Aim of the task
Go through the data below and gather each line containing "ulong".

Task inputs
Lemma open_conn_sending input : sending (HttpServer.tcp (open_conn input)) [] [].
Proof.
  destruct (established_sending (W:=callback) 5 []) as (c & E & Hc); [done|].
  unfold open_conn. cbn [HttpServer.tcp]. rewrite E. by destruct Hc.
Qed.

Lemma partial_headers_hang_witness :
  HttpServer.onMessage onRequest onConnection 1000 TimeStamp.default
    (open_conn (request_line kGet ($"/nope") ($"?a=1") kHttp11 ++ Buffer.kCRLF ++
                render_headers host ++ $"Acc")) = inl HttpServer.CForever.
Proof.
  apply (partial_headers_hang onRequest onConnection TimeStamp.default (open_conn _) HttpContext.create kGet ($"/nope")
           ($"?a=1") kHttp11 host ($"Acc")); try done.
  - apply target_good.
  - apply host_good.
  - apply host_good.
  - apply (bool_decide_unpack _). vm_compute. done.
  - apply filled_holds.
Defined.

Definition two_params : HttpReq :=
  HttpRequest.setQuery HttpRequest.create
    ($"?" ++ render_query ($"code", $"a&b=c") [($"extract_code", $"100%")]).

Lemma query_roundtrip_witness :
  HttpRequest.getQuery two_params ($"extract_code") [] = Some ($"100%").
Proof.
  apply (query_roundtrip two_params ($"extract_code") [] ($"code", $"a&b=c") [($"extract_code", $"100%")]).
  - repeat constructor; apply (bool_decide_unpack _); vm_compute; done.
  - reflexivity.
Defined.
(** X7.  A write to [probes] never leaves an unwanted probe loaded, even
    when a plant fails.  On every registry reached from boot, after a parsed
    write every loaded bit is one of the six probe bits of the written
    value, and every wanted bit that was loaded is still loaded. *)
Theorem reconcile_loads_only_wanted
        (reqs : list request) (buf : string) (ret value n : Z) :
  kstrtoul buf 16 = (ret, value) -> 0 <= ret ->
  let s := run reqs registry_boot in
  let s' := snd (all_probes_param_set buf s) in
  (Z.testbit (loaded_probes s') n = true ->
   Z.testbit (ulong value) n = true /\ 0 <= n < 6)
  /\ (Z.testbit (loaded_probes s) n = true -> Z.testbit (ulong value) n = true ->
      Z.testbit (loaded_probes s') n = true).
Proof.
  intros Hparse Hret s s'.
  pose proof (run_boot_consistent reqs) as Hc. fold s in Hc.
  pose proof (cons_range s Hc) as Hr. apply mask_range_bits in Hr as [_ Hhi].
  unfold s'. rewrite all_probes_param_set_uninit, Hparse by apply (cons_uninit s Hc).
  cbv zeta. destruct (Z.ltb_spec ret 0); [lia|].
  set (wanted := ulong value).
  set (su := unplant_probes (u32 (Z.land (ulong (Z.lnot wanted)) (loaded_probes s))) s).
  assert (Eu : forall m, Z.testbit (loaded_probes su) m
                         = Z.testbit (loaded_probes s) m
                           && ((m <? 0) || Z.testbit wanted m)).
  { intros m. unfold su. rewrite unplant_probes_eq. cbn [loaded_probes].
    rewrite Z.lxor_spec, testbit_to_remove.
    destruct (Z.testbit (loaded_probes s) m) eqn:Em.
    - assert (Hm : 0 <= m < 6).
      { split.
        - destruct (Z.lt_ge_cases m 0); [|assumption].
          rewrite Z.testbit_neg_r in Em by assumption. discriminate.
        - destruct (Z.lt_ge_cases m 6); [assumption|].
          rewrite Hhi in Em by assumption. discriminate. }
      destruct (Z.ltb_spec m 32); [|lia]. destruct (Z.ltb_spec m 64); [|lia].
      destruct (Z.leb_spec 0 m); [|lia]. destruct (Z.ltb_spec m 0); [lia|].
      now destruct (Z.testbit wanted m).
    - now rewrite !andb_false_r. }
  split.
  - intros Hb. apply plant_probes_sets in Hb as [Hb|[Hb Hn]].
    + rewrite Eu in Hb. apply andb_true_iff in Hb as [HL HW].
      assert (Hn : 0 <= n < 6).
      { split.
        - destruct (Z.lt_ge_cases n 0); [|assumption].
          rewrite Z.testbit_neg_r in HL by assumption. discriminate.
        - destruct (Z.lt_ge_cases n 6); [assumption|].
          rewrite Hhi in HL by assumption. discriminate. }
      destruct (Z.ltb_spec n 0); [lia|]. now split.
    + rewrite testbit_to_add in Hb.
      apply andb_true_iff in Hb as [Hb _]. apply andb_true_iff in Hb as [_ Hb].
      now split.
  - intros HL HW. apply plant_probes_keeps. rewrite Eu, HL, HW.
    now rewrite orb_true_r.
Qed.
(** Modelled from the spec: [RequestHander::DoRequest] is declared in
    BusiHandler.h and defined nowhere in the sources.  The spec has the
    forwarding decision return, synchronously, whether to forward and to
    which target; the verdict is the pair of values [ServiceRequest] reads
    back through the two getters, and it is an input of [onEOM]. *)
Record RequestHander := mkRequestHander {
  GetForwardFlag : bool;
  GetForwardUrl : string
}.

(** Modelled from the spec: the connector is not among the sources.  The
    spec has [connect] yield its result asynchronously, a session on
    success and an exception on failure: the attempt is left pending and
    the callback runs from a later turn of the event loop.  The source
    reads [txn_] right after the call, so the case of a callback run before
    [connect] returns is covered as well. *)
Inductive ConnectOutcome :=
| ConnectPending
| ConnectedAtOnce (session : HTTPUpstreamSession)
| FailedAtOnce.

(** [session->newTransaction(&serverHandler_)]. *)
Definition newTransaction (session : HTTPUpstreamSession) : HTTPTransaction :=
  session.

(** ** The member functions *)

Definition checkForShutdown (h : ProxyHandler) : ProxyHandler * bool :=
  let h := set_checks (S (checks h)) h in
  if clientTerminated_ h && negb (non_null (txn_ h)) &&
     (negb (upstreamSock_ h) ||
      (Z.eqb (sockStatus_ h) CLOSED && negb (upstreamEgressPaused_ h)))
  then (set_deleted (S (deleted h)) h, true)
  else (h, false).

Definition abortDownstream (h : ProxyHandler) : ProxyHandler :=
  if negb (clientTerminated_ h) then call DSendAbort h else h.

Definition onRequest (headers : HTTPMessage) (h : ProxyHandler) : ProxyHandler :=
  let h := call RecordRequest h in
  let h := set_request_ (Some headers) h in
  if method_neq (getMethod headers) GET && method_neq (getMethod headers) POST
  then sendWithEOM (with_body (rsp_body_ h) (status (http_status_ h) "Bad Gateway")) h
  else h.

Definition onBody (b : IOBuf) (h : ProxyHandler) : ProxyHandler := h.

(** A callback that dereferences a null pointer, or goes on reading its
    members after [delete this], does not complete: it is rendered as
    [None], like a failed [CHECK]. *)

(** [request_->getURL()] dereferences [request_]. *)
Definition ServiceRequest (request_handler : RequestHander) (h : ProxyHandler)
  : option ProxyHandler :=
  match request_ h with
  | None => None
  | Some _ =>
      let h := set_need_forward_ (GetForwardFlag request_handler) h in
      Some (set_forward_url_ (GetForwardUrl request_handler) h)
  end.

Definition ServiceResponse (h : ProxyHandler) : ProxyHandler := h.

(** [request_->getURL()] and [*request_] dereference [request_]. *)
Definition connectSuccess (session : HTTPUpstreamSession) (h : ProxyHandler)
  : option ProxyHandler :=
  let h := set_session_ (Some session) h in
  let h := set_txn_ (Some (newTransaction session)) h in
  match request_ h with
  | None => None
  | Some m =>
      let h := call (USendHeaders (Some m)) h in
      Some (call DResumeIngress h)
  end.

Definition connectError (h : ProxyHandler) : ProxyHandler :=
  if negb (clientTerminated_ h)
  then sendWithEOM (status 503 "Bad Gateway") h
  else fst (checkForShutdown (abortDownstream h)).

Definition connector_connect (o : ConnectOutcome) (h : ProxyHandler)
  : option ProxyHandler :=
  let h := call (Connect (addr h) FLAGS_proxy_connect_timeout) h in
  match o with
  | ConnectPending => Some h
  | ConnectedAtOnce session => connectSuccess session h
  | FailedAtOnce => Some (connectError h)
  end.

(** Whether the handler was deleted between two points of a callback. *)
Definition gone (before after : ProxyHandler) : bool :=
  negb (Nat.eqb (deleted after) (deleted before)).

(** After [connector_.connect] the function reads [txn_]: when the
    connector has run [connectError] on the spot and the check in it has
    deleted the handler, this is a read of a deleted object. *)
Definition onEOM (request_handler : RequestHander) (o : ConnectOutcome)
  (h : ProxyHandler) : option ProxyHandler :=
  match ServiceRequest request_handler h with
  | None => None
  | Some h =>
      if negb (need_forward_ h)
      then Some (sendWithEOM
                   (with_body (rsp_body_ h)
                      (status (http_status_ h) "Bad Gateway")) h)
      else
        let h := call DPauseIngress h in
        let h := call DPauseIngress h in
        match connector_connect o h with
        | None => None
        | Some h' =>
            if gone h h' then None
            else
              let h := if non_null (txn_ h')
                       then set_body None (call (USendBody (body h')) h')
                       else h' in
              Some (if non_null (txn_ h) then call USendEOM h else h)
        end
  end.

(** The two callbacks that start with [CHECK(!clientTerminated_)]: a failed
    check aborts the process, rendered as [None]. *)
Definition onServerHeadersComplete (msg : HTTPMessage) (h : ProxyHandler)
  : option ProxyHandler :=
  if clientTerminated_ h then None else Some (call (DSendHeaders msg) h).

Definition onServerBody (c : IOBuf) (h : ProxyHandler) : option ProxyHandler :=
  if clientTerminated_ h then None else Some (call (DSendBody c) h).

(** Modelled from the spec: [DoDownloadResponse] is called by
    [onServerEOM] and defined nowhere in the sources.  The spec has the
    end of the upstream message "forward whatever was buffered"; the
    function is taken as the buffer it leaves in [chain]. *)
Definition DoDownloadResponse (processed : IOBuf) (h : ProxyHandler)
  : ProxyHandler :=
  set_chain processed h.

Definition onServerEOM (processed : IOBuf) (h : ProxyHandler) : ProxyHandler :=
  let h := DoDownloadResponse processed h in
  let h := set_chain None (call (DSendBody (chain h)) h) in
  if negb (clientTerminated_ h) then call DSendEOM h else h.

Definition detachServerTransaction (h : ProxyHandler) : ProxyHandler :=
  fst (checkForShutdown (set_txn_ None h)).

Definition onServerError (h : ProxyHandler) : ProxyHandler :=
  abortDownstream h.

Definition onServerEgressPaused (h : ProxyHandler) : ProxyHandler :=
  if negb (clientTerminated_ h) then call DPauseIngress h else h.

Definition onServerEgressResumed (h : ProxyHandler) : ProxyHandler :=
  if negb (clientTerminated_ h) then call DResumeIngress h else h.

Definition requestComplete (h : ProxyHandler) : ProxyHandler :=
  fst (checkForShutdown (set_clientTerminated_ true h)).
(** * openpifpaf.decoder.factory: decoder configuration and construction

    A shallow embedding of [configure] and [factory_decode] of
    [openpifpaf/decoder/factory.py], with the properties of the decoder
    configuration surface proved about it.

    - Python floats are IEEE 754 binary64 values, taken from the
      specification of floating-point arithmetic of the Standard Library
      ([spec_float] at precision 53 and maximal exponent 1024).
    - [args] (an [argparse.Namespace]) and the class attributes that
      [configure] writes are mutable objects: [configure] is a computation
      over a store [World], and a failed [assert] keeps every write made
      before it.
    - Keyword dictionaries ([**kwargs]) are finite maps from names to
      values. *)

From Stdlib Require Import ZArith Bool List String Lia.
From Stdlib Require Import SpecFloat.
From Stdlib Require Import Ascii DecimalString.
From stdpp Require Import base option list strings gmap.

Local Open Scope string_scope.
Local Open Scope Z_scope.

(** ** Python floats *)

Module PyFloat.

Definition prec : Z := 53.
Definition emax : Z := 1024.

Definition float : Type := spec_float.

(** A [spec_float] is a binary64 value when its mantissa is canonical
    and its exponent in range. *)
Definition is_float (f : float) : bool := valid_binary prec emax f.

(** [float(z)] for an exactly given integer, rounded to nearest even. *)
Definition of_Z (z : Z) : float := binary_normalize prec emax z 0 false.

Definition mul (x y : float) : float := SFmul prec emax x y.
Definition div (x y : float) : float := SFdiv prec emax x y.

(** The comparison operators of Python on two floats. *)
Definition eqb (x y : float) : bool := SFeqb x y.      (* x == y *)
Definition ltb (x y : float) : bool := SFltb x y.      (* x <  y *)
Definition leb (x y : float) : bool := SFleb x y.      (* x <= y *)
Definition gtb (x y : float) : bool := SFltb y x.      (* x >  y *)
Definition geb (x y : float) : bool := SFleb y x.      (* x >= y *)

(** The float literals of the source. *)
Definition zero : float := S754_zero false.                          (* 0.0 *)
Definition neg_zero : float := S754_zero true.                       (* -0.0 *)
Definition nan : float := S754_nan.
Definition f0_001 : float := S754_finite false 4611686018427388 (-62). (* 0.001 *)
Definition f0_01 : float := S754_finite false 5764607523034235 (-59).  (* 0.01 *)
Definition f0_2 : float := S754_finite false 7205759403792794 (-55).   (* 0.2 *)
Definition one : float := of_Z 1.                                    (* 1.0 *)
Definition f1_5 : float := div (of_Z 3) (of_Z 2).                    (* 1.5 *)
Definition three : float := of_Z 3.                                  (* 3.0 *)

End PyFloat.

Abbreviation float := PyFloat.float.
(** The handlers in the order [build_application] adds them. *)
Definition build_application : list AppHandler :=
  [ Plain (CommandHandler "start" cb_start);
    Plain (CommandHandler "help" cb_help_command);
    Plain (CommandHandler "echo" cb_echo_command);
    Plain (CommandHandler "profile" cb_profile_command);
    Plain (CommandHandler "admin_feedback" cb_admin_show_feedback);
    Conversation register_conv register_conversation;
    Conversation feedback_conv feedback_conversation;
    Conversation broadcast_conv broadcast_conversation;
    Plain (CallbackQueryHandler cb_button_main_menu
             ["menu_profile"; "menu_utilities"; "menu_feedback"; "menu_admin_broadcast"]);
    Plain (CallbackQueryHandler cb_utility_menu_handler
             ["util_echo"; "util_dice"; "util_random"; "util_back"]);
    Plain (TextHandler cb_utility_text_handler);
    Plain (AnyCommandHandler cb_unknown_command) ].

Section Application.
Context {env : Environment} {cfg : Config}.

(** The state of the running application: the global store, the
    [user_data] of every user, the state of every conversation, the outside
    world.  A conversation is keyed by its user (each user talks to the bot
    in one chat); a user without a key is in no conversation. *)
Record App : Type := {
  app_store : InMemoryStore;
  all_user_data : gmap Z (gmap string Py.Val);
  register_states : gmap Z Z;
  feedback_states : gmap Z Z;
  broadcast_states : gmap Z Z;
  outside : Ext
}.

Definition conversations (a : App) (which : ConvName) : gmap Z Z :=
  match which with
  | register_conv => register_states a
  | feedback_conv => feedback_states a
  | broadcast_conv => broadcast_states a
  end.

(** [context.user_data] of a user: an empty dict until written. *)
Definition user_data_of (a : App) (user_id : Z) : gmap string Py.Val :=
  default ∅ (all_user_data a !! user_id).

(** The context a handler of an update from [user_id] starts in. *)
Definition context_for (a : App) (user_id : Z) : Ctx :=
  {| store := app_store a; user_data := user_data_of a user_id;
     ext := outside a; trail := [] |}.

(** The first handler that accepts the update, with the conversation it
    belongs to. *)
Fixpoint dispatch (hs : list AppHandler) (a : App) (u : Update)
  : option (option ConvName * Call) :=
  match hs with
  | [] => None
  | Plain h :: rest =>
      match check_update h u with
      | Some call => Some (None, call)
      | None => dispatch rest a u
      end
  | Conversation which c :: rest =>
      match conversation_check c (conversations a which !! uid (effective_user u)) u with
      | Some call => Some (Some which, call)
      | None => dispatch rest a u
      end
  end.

Problem solution
   Z.testbit (ulong value) n = true /\ 0 <= n < 6)
  /\ (Z.testbit (loaded_probes s) n = true -> Z.testbit (ulong value) n = true ->
  set (wanted := ulong value).
  set (su := unplant_probes (u32 (Z.land (ulong (Z.lnot wanted)) (loaded_probes s))) s).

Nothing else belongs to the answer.